### Problem statement:
Below are entries; count each line that holds the word "UCtx" and report the number without any other words.
========================================================================
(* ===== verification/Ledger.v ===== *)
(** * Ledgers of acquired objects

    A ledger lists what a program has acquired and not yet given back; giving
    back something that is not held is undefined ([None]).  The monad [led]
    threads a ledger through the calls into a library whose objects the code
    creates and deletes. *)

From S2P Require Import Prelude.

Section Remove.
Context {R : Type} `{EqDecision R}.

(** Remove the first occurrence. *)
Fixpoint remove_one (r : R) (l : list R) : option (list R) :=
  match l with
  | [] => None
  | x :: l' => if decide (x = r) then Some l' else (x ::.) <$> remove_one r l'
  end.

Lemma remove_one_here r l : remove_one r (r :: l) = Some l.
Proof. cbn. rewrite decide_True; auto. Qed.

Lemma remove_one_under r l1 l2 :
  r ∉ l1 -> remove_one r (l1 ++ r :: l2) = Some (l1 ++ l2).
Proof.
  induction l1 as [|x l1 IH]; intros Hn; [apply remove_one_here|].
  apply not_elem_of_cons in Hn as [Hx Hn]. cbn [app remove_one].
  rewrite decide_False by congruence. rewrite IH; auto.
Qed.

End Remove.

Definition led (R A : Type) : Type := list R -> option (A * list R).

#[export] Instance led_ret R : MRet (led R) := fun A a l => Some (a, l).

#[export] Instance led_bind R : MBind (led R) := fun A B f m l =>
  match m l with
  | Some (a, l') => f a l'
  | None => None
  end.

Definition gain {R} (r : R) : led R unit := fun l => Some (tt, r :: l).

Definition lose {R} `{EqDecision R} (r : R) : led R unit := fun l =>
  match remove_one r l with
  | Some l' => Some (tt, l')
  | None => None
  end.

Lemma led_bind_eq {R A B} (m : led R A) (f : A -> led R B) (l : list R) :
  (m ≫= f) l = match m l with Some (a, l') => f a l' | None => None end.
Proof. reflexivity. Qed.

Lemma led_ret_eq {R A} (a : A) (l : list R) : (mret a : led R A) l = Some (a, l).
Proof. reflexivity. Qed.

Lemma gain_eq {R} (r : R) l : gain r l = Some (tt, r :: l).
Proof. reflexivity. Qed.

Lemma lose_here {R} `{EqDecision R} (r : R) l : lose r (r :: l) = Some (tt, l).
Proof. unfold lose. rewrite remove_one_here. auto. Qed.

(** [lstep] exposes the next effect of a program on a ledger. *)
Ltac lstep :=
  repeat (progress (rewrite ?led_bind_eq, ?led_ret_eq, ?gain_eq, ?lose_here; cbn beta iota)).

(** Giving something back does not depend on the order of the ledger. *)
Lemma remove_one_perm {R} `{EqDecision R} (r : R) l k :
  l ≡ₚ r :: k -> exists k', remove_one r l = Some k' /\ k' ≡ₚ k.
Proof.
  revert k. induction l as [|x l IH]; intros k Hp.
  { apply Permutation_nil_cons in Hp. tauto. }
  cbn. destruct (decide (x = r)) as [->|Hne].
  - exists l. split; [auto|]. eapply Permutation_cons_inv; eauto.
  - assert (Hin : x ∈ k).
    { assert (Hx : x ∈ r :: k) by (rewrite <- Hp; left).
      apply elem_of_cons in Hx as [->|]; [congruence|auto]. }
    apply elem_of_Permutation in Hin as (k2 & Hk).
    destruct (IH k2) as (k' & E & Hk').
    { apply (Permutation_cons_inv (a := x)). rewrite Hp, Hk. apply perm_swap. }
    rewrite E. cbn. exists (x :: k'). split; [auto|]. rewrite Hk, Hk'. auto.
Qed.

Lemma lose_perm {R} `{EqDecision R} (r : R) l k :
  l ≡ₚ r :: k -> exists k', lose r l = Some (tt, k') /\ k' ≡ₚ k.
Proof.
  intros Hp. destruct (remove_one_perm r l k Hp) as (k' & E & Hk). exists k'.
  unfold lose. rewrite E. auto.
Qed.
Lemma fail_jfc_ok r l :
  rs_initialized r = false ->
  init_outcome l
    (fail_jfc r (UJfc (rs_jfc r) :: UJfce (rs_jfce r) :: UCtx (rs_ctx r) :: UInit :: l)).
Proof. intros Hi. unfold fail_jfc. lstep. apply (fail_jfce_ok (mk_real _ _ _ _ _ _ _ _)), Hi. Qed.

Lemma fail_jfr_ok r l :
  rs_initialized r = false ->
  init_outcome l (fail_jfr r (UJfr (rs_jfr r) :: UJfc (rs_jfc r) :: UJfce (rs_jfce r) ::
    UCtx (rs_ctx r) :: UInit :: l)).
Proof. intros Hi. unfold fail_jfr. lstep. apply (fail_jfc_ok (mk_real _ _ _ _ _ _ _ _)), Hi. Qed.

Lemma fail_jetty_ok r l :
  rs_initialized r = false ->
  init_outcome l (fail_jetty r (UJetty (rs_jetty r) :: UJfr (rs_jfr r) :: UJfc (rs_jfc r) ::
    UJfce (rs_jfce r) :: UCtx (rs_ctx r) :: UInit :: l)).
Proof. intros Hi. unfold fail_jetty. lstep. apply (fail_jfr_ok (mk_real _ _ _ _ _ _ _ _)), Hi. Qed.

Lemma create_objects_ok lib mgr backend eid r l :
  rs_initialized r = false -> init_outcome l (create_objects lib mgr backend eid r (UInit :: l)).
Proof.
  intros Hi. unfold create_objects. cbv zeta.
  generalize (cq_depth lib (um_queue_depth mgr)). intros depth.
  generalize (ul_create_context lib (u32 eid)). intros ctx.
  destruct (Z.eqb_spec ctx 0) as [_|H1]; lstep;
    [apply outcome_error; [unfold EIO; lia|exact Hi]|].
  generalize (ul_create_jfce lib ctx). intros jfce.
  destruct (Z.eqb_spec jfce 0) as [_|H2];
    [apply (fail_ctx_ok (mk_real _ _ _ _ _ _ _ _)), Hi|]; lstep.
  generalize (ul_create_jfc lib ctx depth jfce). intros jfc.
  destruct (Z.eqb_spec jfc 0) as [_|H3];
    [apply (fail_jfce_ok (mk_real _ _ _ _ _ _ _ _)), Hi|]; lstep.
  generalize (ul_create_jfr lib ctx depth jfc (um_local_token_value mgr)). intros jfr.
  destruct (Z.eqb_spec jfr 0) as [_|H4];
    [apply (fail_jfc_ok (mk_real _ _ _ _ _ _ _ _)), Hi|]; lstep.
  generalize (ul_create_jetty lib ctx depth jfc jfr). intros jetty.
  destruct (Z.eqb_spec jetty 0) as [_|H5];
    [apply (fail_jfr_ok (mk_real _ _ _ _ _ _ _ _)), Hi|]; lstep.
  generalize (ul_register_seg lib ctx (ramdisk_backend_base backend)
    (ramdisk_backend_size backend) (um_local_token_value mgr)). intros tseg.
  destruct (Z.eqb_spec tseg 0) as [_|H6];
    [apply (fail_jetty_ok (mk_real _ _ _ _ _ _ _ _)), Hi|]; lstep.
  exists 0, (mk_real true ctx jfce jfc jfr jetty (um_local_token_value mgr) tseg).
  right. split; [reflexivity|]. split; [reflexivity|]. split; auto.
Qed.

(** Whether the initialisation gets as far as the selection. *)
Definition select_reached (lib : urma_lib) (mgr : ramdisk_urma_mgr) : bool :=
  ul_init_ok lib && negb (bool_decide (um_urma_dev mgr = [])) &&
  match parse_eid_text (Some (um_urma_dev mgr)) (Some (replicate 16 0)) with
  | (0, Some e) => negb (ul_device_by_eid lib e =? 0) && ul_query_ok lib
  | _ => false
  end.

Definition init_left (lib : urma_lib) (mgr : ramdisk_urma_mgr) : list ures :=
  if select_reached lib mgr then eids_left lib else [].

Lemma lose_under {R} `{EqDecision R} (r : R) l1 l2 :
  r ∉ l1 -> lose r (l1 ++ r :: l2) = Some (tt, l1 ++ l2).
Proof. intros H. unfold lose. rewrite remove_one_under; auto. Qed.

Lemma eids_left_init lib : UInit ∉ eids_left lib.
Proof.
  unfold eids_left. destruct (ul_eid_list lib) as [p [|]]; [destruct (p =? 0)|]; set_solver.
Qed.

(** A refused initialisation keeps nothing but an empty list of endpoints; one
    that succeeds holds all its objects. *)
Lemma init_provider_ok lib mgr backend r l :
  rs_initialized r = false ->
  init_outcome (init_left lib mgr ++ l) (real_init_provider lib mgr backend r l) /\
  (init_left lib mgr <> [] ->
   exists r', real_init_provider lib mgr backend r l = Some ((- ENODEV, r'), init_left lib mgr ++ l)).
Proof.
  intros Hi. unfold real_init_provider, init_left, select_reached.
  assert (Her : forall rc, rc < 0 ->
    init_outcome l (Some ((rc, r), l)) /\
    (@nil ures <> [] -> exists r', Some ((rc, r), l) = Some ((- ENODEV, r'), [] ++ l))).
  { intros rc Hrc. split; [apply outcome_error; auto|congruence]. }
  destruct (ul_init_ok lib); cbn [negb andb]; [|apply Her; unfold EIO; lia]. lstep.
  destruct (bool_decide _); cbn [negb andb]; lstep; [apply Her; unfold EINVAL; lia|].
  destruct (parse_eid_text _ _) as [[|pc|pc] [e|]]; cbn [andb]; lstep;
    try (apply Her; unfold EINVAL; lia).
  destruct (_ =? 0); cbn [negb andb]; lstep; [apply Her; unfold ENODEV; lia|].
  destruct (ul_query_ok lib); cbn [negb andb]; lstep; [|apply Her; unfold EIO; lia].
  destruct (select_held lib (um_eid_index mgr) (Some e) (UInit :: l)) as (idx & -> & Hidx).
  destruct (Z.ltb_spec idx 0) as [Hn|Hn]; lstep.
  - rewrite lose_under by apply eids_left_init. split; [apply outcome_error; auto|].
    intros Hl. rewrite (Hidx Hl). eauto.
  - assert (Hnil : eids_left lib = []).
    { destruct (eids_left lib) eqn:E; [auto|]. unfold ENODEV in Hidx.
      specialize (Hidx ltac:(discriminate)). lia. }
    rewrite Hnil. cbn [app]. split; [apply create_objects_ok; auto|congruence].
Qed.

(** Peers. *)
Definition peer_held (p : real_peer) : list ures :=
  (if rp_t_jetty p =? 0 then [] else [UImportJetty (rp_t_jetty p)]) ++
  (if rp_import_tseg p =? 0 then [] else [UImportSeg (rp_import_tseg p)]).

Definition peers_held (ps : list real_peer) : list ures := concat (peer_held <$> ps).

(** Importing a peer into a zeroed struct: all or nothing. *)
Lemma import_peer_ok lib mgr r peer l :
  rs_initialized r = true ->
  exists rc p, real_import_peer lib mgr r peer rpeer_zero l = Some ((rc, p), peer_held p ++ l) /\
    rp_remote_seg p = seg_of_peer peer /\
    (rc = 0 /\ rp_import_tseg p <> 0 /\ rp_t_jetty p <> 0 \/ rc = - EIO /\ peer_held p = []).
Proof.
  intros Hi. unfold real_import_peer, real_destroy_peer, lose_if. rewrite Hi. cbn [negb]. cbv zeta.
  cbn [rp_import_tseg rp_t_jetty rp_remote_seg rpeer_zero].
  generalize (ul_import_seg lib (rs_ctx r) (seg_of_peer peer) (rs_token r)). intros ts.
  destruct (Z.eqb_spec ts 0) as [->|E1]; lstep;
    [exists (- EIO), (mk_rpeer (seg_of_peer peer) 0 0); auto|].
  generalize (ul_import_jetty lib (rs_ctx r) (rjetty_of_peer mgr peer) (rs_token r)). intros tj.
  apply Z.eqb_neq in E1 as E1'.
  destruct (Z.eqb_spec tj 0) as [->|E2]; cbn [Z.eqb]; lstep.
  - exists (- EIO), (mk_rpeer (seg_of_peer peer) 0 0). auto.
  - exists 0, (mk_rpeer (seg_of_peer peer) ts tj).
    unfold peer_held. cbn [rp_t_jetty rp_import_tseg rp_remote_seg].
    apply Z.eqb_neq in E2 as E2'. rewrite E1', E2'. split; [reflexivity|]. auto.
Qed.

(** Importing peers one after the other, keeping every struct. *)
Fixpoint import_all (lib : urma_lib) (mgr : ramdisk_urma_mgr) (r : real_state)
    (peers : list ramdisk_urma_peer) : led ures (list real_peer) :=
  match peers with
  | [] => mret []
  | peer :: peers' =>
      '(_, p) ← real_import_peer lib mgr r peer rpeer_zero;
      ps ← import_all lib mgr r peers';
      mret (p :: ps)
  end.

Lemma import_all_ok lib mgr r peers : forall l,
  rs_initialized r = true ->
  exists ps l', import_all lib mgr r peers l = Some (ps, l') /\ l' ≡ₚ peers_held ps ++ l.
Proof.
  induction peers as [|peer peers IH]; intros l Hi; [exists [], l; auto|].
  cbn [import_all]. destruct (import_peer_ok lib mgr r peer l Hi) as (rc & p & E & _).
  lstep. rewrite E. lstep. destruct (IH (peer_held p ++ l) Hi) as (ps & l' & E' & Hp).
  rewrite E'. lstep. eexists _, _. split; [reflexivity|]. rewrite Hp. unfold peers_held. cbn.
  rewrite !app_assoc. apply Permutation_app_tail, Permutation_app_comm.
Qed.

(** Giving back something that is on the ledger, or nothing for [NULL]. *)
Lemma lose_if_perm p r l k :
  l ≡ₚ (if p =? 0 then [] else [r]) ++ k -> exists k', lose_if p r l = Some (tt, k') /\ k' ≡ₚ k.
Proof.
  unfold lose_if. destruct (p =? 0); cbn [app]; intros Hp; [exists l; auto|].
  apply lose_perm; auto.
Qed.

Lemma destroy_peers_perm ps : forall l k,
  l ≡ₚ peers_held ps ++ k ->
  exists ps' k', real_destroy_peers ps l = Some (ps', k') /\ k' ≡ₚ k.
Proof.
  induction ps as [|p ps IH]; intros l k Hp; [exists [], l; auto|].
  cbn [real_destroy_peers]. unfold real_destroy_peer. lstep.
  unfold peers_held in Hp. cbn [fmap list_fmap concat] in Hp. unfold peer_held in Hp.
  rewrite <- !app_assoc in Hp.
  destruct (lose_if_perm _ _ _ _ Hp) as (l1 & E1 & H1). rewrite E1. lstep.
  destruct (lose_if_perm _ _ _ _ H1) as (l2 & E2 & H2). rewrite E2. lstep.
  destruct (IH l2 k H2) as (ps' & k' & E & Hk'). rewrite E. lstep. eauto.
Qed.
========================================================================
### Task solution:
3